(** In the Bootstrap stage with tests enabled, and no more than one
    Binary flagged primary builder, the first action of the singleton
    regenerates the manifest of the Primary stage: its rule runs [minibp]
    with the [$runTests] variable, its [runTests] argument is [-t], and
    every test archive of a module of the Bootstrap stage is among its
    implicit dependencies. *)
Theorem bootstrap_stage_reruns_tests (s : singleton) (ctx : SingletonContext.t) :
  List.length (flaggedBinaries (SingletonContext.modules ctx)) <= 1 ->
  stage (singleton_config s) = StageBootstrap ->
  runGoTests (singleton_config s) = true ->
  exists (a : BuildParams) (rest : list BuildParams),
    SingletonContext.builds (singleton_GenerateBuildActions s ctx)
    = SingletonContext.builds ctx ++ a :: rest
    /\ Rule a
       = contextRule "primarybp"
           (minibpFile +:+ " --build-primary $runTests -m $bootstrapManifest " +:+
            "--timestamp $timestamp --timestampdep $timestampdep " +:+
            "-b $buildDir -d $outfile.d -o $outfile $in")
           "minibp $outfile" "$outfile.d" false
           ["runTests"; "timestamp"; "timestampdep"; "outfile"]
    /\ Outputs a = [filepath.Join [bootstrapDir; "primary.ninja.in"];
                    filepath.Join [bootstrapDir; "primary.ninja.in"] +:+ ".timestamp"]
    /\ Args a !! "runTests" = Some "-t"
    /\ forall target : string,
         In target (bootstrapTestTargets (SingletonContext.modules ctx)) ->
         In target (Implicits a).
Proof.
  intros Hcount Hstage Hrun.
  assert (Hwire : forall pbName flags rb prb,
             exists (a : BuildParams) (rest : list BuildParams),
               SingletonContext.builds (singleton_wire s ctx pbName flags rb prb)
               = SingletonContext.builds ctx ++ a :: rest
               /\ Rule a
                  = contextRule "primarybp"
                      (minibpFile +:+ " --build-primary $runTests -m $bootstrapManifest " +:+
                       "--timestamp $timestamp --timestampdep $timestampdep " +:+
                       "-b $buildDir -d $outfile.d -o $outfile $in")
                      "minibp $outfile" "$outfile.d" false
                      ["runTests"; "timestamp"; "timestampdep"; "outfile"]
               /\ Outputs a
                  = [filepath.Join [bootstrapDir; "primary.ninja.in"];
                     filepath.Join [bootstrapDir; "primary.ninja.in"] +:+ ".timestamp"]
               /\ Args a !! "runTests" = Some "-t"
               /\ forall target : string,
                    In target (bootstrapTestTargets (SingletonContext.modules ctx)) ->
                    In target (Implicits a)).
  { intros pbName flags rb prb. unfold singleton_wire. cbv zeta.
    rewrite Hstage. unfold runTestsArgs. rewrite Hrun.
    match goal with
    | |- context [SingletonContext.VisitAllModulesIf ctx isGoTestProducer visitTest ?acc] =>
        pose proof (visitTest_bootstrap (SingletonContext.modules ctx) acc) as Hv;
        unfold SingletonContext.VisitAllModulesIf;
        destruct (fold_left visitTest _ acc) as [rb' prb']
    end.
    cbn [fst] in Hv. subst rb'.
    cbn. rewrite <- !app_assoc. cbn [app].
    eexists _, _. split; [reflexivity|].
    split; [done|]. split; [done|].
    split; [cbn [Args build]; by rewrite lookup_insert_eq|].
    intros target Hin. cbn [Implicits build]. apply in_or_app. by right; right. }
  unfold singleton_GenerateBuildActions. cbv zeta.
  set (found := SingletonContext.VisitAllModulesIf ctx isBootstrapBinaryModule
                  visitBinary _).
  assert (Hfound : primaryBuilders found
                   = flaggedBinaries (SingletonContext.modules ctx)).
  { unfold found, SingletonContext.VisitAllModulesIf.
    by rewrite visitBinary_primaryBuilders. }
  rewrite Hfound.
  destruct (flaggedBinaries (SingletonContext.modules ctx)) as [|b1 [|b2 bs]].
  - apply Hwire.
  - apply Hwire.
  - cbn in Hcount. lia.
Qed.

------------------------------------------------

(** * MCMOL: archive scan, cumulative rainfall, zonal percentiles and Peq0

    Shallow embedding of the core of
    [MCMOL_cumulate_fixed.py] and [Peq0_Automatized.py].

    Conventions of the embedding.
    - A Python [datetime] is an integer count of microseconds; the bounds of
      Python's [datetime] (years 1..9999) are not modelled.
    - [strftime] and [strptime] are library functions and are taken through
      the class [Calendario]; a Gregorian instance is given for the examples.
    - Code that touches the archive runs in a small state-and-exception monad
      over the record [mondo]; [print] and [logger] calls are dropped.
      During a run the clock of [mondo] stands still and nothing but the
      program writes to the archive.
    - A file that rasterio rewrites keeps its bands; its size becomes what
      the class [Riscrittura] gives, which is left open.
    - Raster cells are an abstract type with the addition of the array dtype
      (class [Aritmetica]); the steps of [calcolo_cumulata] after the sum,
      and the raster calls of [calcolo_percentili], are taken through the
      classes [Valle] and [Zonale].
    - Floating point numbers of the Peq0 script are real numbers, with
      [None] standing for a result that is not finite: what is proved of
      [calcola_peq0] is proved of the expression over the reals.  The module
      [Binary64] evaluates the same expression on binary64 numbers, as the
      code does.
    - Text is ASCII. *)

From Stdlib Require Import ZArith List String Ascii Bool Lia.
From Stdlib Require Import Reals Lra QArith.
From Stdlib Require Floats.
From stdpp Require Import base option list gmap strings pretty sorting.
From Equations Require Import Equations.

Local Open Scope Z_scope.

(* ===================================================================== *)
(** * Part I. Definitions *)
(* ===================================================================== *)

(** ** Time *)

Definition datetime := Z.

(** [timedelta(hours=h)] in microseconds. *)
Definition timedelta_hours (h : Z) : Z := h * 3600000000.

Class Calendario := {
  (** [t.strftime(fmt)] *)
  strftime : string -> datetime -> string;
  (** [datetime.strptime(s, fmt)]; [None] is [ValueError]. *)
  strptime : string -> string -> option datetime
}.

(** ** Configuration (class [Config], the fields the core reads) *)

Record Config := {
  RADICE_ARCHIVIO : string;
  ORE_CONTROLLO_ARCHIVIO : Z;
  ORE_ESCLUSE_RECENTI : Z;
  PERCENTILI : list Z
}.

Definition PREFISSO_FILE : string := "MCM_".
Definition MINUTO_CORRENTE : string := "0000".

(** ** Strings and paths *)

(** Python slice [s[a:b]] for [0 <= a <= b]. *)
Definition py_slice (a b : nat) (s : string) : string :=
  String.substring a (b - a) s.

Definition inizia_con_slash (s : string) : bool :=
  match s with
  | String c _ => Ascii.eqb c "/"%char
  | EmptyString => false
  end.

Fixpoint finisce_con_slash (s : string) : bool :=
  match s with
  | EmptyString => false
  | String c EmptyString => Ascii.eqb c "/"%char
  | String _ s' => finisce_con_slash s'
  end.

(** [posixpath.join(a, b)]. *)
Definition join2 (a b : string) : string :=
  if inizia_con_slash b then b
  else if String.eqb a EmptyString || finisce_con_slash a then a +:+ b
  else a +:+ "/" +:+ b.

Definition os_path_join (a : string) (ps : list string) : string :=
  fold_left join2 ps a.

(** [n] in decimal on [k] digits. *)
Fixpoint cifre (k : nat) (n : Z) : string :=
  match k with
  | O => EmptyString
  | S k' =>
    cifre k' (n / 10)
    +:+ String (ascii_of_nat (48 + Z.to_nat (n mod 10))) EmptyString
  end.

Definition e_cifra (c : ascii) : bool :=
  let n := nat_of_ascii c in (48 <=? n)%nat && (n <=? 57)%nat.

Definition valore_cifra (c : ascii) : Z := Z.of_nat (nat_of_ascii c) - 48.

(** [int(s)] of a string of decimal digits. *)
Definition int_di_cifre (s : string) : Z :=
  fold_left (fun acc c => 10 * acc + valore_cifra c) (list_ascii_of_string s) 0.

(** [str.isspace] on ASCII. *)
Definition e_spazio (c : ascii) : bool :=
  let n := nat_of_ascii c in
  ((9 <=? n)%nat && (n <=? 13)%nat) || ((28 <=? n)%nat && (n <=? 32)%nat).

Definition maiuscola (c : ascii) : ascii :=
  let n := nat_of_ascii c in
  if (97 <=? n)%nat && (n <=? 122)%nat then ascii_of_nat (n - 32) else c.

------------------------------------------------

# TASK PROMPT
Within the material above, find every line containing the word "then" and copy it.

# FINAL ANSWER
  if inizia_con_slash b then b
  else if String.eqb a EmptyString || finisce_con_slash a then a +:+ b
  if (97 <=? n)%nat && (n <=? 122)%nat then ascii_of_nat (n - 32) else c.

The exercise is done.